I'll show you what I mean by condor-rolling credit spreads, using OptionNet Explorer's options chains. The strikes showing positions in blue are current positions in the hypothetical trade: the strikes showing positions in green are the ones showing the condor roll. Note that not all the strikes are shown for the put butterfly itself since we're focusing on the call debit spreads.

Condor-rolling Call Debit Spreads Higher, Table by OptionNet Explorer:

The order for a 7-contract condor includes the following actions: buy-to-close 7 1140 calls, buy-to-open 7 1150 calls, buy to close 7 1160 calls, and sell-to-open 7 1170 calls. Because the original 1140/1160 call debit spread is worth more than the new 1150/1170 call debit spread, the order will result in a credit, and the max loss/margin held is reduced. Delta is raised from -20.78 to a more neutral 0.18. The new expiration chart will look a little wonky, but theta, vega and gamma are not greatly impacted.

New Expiration Graph in Hypothetical Trade, Showing the Effect of Condor Rolling the Call Debit Spreads Higher, Graph by OptionNet Explorer:

Many traders could have slept easily after such an adjustment that Friday, without worrying about a rally that next Monday morning. They could watch how an upside test played out and then moved those butterflies if the upside test was successful and the RUT broke through. I did have a live trade, a bigger one, and I personally don't like to let prices push outside the expiration breakeven less than a month before the options expire. Therefore, I had made a different choice that Friday, moving a few but not all of my butterflies so I could safely watch the test play out. However, I do sometimes butterfly-roll or condor-roll my call debit spreads higher and wanted to demonstrate a case when the tactic might at least have been considered.

Not all traders can consider such condor rolls, however. Their brokerages may not allow them to place trades online that close and open various strikes in the same order. In the condor roll shown, two strikes were being closed while two were being opened. On some platforms, this trade would have had to be broken into its two component parts, into two separate orders. The selling of the original call debit spread and the buying of the new one would have had to have been done in two separate orders.

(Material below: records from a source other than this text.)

(** X17.  The route never alters or removes a stored record, and it answers
    201 exactly when it appended the record of the request: either the
    collection is unchanged and the answer is not the 201 one, or the
    answer is the 201 one and the collection grew by the one record with
    the email and password of the body. *)
Theorem POST_appends_iff_registered
    (f : Faults) (request : outcome Body) (w : World) :
  (users (snd (POST f request w)) = users w /\
   fst (POST f request w) <> Ok registered) \/
  (exists e p,
      request = credentials e p /\
      fst (POST f request w) = Ok registered /\
      users (snd (POST f request w)) = users w ++ [mkUser e p]).
Proof.
  destruct (POST_request_cases f request w)
    as [(e & p & -> & He & Hp) | [Hw Hr]].
  - destruct (POST_users f e p w He Hp) as [(Hr & _ & Hu) | (Hr & Hu)].
    + right. now exists e, p.
    + left. now split.
  - left. rewrite Hw. now split.
Qed.

Lemma find_snoc (e : jsstring) (us : list UserDoc) (u : UserDoc) :
  find (has_email e) us = None -> email u = e ->
  find (has_email e) (us ++ [u]) = Some u.
Proof.
  intros Hf Hu. induction us as [|x us IH]; simpl in *.
  - unfold has_email. now rewrite Hu, str_eqb_refl.
  - destruct (has_email e x); [discriminate | now apply IH].
Qed.

Lemma connectDb_no_reject_after (w : World) :
  rejects (cached w) = None -> rejects (cached (snd (connectDb w))) = None.
Proof.
  rewrite connectDb_cases. unfold rejects.
  destruct (conn (cached w)) eqn:Hc; simpl; [now rewrite Hc |].
  destruct (promise (cached w)) as [[c|e]|]; simpl; congruence.
Qed.

(** The first part of a request with credentials, step by step. *)
Lemma POST_to_lookup_credentials (f : Faults) (e p : jsstring) (w : World) :
  truthy e = true -> truthy p = true ->
  Overlap.POST_to_lookup f (credentials e p) w =
  let w1 := snd (connectDb w) in
  match rejects (cached w) with
  | Some _ => (Ok (inl failed), w1)
  | None =>
      match findOne_throws f with
      | Some _ => (Ok (inl failed), logged [FindOne e] w1)
      | None =>
          match find (has_email e) (users w) with
          | Some _ => (Ok (inl already_registered), logged [FindOne e] w1)
          | None => (Ok (inr (mkUser e p)), logged [FindOne e] w1)
          end
      end
  end.
Proof.
  intros He Hp.
  destruct e as [|x e]; [discriminate |].
  destruct p as [|y p]; [discriminate |].
  destruct w as [uri [[c|] [[c'|err]|]] us effs];
    destruct f as [[ft|] [ct|]];
    unfold Overlap.POST_to_lookup, credentials, User_findOne, connectDb,
           try_catch, bind, await, ret, throw, emit, logged; cbn;
    rewrite <- ?app_assoc; cbn;
    try reflexivity;
    destruct (find (has_email (x :: e)) us); reflexivity.
Qed.

Lemma POST_from_create_cases (f : Faults) (doc : UserDoc) (w : World) :
  Overlap.POST_from_create f doc w =
  match create_throws f with
  | Some _ => (Ok failed, logged [Create doc] w)
  | None => (Ok registered, stored doc (logged [Create doc] w))
  end.
Proof.
  destruct w as [uri c us effs]; destruct f as [ft [ct|]]; reflexivity.
Qed.

(** Cutting [POST] at the lookup changes nothing for a request that runs
    alone. *)
Lemma POST_in_two_parts_eq (f : Faults) (request : outcome Body) (w : World) :
  Overlap.POST_in_two_parts f request w = POST f request w.
Proof.
  unfold Overlap.POST_in_two_parts.
  destruct (POST_request_cases f request w)
    as [(e & p & -> & He & Hp) | _].
  - rewrite (POST_to_lookup_credentials f e p w He Hp),
            (POST_credentials f e p w He Hp). cbv zeta.
    destruct (rejects (cached w)); [reflexivity |].
    destruct (findOne_throws f); [reflexivity |].
    destruct (find (has_email e) (users w)); [reflexivity |].
    cbn [Overlap.resume]. rewrite POST_from_create_cases.
    destruct (create_throws f); unfold logged, stored; cbn;
      rewrite <- ?app_assoc; reflexivity.
  - destruct request as [[[[|x e]|] [[|y p]|]]|err]; try reflexivity.
    assert (He : truthy (x :: e) = true) by reflexivity.
    assert (Hp : truthy (y :: p) = true) by reflexivity.
    change (Ok (mkBody (Some (x :: e)) (Some (y :: p))))
      with (credentials (x :: e) (y :: p)).
    rewrite (POST_to_lookup_credentials f _ _ w He Hp),
            (POST_credentials f _ _ w He Hp). cbv zeta.
    destruct (rejects (cached w)); [reflexivity |].
    destruct (findOne_throws f); [reflexivity |].
    destruct (find (has_email (x :: e)) (users w)); [reflexivity |].
    cbn [Overlap.resume]. rewrite POST_from_create_cases.
    destruct (create_throws f); unfold logged, stored; cbn;
      rewrite <- ?app_assoc; reflexivity.
Qed.

(** X16.  The duplicate check of the route is not atomic.  Cut at the
    [await] of the lookup, [POST] is the same function; but when two
    requests for one email that no record has overlap, so that both
    lookups are answered before either insert runs, and nothing throws,
    both are answered 201 and the collection ends with two records of that
    email. *)
Theorem POST_check_is_not_atomic
    (f1 f2 : Faults) (e p1 p2 : jsstring) (w : World) :
  truthy e = true -> truthy p1 = true -> truthy p2 = true ->
  find (has_email e) (users w) = None ->
  rejects (cached w) = None ->
  findOne_throws f1 = None -> create_throws f1 = None ->
  findOne_throws f2 = None -> create_throws f2 = None ->
  let run := Overlap.overlapped f1 (credentials e p1) f2 (credentials e p2) w in
  (forall f request w0,
      Overlap.POST_in_two_parts f request w0 = POST f request w0) /\
  fst run = (Ok registered, Ok registered) /\
  users (snd run) = users w ++ [mkUser e p1; mkUser e p2] /\
  ~ NoDup (map email (users (snd run))).
Proof.
  intros He Hp1 Hp2 Hfind Hrej Hf1 Hc1 Hf2 Hc2. cbv zeta.
  split; [exact POST_in_two_parts_eq |].
  unfold Overlap.overlapped.
  rewrite (POST_to_lookup_credentials f1 e p1 w He Hp1), Hrej, Hf1, Hfind.
  cbv beta iota zeta.
  set (w1 := logged [FindOne e] (snd (connectDb w))).
  assert (Hu1 : users w1 = users w) by apply connectDb_keeps_users.
  assert (Hr1 : rejects (cached w1) = None)
    by (apply (connectDb_no_reject_after w Hrej)).
  rewrite (POST_to_lookup_credentials f2 e p2 w1 He Hp2), Hr1, Hf2, Hu1, Hfind.
  cbv beta iota zeta. cbn [Overlap.resume].
  rewrite POST_from_create_cases, Hc1. cbv beta iota zeta.
  rewrite POST_from_create_cases, Hc2. cbv beta iota zeta.
  assert (Hu : users (stored (mkUser e p2)
                        (logged [Create (mkUser e p2)]
                           (stored (mkUser e p1)
                              (logged [Create (mkUser e p1)]
                                 (logged [FindOne e]
                                    (snd (connectDb w1)))))))
               = users w ++ [mkUser e p1; mkUser e p2]).
  { cbn [stored logged users]. rewrite connectDb_keeps_users, Hu1.
    now rewrite <- app_assoc. }
  cbn [fst snd]. split; [reflexivity |]. split; [exact Hu |].
  rewrite Hu, map_app. intros Hn. apply NoDup_app_remove_l in Hn.
  simpl in Hn. inversion Hn as [|? ? Hin _]; subst. apply Hin. now left.
Qed.

Lemma POST_check_is_not_atomic_witness :
  fst (Overlap.overlapped no_faults
         (credentials Samples.bob_email (js "hunter22")) no_faults
         (credentials Samples.bob_email (js "other-pw"))
         (Samples.fresh_process [Samples.ann]))
    = (Ok registered, Ok registered) /\
  users (snd (Overlap.overlapped no_faults
                (credentials Samples.bob_email (js "hunter22")) no_faults
                (credentials Samples.bob_email (js "other-pw"))
                (Samples.fresh_process [Samples.ann])))
    = [Samples.ann; mkUser Samples.bob_email (js "hunter22");
       mkUser Samples.bob_email (js "other-pw")].
Proof.
  destruct (@POST_check_is_not_atomic no_faults no_faults Samples.bob_email
              (js "hunter22") (js "other-pw")
              (Samples.fresh_process [Samples.ann])
              eq_refl eq_refl eq_refl eq_refl eq_refl
              eq_refl eq_refl eq_refl eq_refl) as (_ & Ha & Hu & _).
  split; [exact Ha | exact Hu].
Defined.

(** X18.  After a registration that was answered 201, a lookup of the
    email finds the record with the password as sent, and a second request
    with that email, whose lookup does not throw, is answered
    [User already registered] and leaves the collection as it is. *)
Theorem POST_same_email_twice
    (f f' : Faults) (e p p' : jsstring) (w : World) :
  truthy e = true -> truthy p = true -> truthy p' = true ->
  fst (POST f (credentials e p) w) = Ok registered ->
  findOne_throws f' = None ->
  let w1 := snd (POST f (credentials e p) w) in
  find (has_email e) (users w1) = Some (mkUser e p) /\
  fst (POST f' (credentials e p') w1) = Ok already_registered /\
  users (snd (POST f' (credentials e p') w1)) = users w1.
Proof.
  intros He Hp Hp' Hreg Hf'. cbv zeta.
  assert (Hfind : find (has_email e)
                       (users (snd (POST f (credentials e p) w)))
                  = Some (mkUser e p)).
  { destruct (POST_users f e p w He Hp) as [(_ & Hf & ->) | (Hr & _)];
      [| congruence].
    now apply find_snoc. }
  assert (Hrej : rejects (cached (snd (POST f (credentials e p) w))) = None).
  { revert Hreg. rewrite (POST_credentials f e p w He Hp). cbv zeta.
    destruct (rejects (cached w)) eqn:Hr; [discriminate |].
    pose proof (connectDb_no_reject_after w Hr) as Hr1.
    destruct (findOne_throws f); [discriminate |].
    destruct (find (has_email e) (users w)); [discriminate |].
    destruct (create_throws f); [discriminate |].
    intros _. exact Hr1. }
  split; [exact Hfind |].
  rewrite (POST_credentials f' e p' _ He Hp'). cbv zeta.
  rewrite Hrej, Hf', Hfind. simpl.
  split; [reflexivity | apply connectDb_keeps_users].
Qed.

Lemma POST_same_email_twice_witness :
  fst (POST no_faults (credentials Samples.bob_email (js "other-pw"))
            (snd (POST no_faults
                       (credentials Samples.bob_email (js "hunter22"))
                       (Samples.fresh_process [Samples.ann]))))
    = Ok already_registered.
Proof.
  destruct (@POST_same_email_twice no_faults no_faults Samples.bob_email
              (js "hunter22") (js "other-pw")
              (Samples.fresh_process [Samples.ann])
              eq_refl eq_refl eq_refl eq_refl eq_refl) as (_ & H & _).
  exact H.
Defined.

(** X19.  In a process whose cache is empty, every request with a
    non-empty email and password starts exactly one new connection attempt
    and leaves the cache empty: the route reconnects on every such
    request. *)
Theorem POST_reconnects (f : Faults) (e p : jsstring) (w : World) :
  truthy e = true -> truthy p = true ->
  cached w = initial_cache ->
  let w' := snd (POST f (credentials e p) w) in
  cached w' = initial_cache /\
  connect_attempts (effects w') = connect_attempts (effects w) + 1.
Proof.
  intros He Hp Hc. rewrite (POST_credentials f e p w He Hp). cbv zeta.
  rewrite (connectDb_cases w), Hc. cbn [initial_cache conn promise snd rejects].
  assert (Hn : forall l, connect_attempts l = 0 ->
                 connect_attempts
                   ((effects w ++ [MongooseConnect (MONGODB_URI w)]) ++ l)
                 = connect_attempts (effects w) + 1).
  { intros l Hl. rewrite !connect_attempts_app, Hl.
    change (connect_attempts [MongooseConnect (MONGODB_URI w)]) with 1. lia. }
  destruct (findOne_throws f); [| destruct (find (has_email e) (users w));
                                  [| destruct (create_throws f)]];
    cbn [snd logged stored cached effects]; split;
      try reflexivity; now apply Hn.
Qed.

Lemma POST_reconnects_witness :
  connect_attempts
    (effects (snd (POST no_faults
                        (credentials Samples.bob_email (js "hunter22"))
                        (Samples.fresh_process [Samples.ann])))) = 1.
Proof.
  destruct (@POST_reconnects no_faults Samples.bob_email (js "hunter22")
              (Samples.fresh_process [Samples.ann])
              eq_refl eq_refl eq_refl) as [_ H].
  exact H.
Defined.

End ServerMore.

(** ** The register pages against the register route *)

Module WireFacts.
Import Server Browser RegisterRoute Wire JSFacts RegisterRouteFacts.

(** The answers of the route as the pages see them: only the 201 answer is
    [ok], and none carries a [message] besides it. *)
Lemma route_answers (f : Faults) (request : outcome Body) (w : World) :
  (succeeds f request w = true /\ fst (POST f request w) = Ok registered) \/
  (succeeds f request w = false /\
   exists resp,
     fst (POST f request w) = Ok resp /\
     status resp = 400%Z /\ message_of (payload resp) = None).
Proof.
  destruct request as [b|err].
  - destruct (truthy_opt (body_email b) && truthy_opt (body_password b))
      eqn:Hb.
    + destruct b as [[e|] [p|]]; simpl in Hb; rewrite ?andb_false_r in Hb;
        try discriminate.
      apply andb_true_iff in Hb as [He Hp].
      rewrite (@POST_credentials f e p w He Hp :
                 POST f (Ok (mkBody (Some e) (Some p))) w = _).
      simpl succeeds. rewrite He, Hp. cbv zeta.
      destruct (Db.rejects (cached w)); [right; simpl; eauto 6 |].
      destruct (findOne_throws f); [right; simpl; eauto 6 |].
      destruct (find (has_email e) (users w)); [right; simpl; eauto 6 |].
      destruct (create_throws f); [right; simpl; eauto 6 |].
      left. now split.
    + right. rewrite (POST_missing f b w Hb). split.
      * destruct b as [[e|] [p|]]; simpl in *; try reflexivity.
        now rewrite Hb.
      * exists missing_fields. repeat split.
  - right. split; [reflexivity |]. exists failed. repeat split.
Qed.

In one online brokerage I used, such butterfly-rolling or condor-rolling orders would have been kicked out on the online platform, but I could call the trading desk and get them to override it and place that trade. The trouble was, if the trade didn't fill and the limit for the order needed to be adjusted, I would have to call them back. Precious time was lost.

It's of course possible to move those call debit spreads with two separate orders, but that risks more slippage. Of course, the converse to that concern is that in fast-market conditions, it's probably going to be impossible to butterfly-roll or condor-roll those debit spreads higher or lower, and the trades would have to be broken apart if there was going to be any hope of getting them filled.

Perhaps your style of trading would never include such trades as demonstrated above. Perhaps you just never thought of such trades and might want to consider them now but don't know what would be allowed on your platform. Thinking about how you trade is always necessary when you're evaluating a new platform. You don't need to agonize over the unavailability of a capability that you'll never use anyway. You do need to evaluate the various pros and cons of a platform if you think you'd occasionally use a specific tactic that is not allowed on that platform, and you must devise a workaround. Is something else that the platform does allow far more important?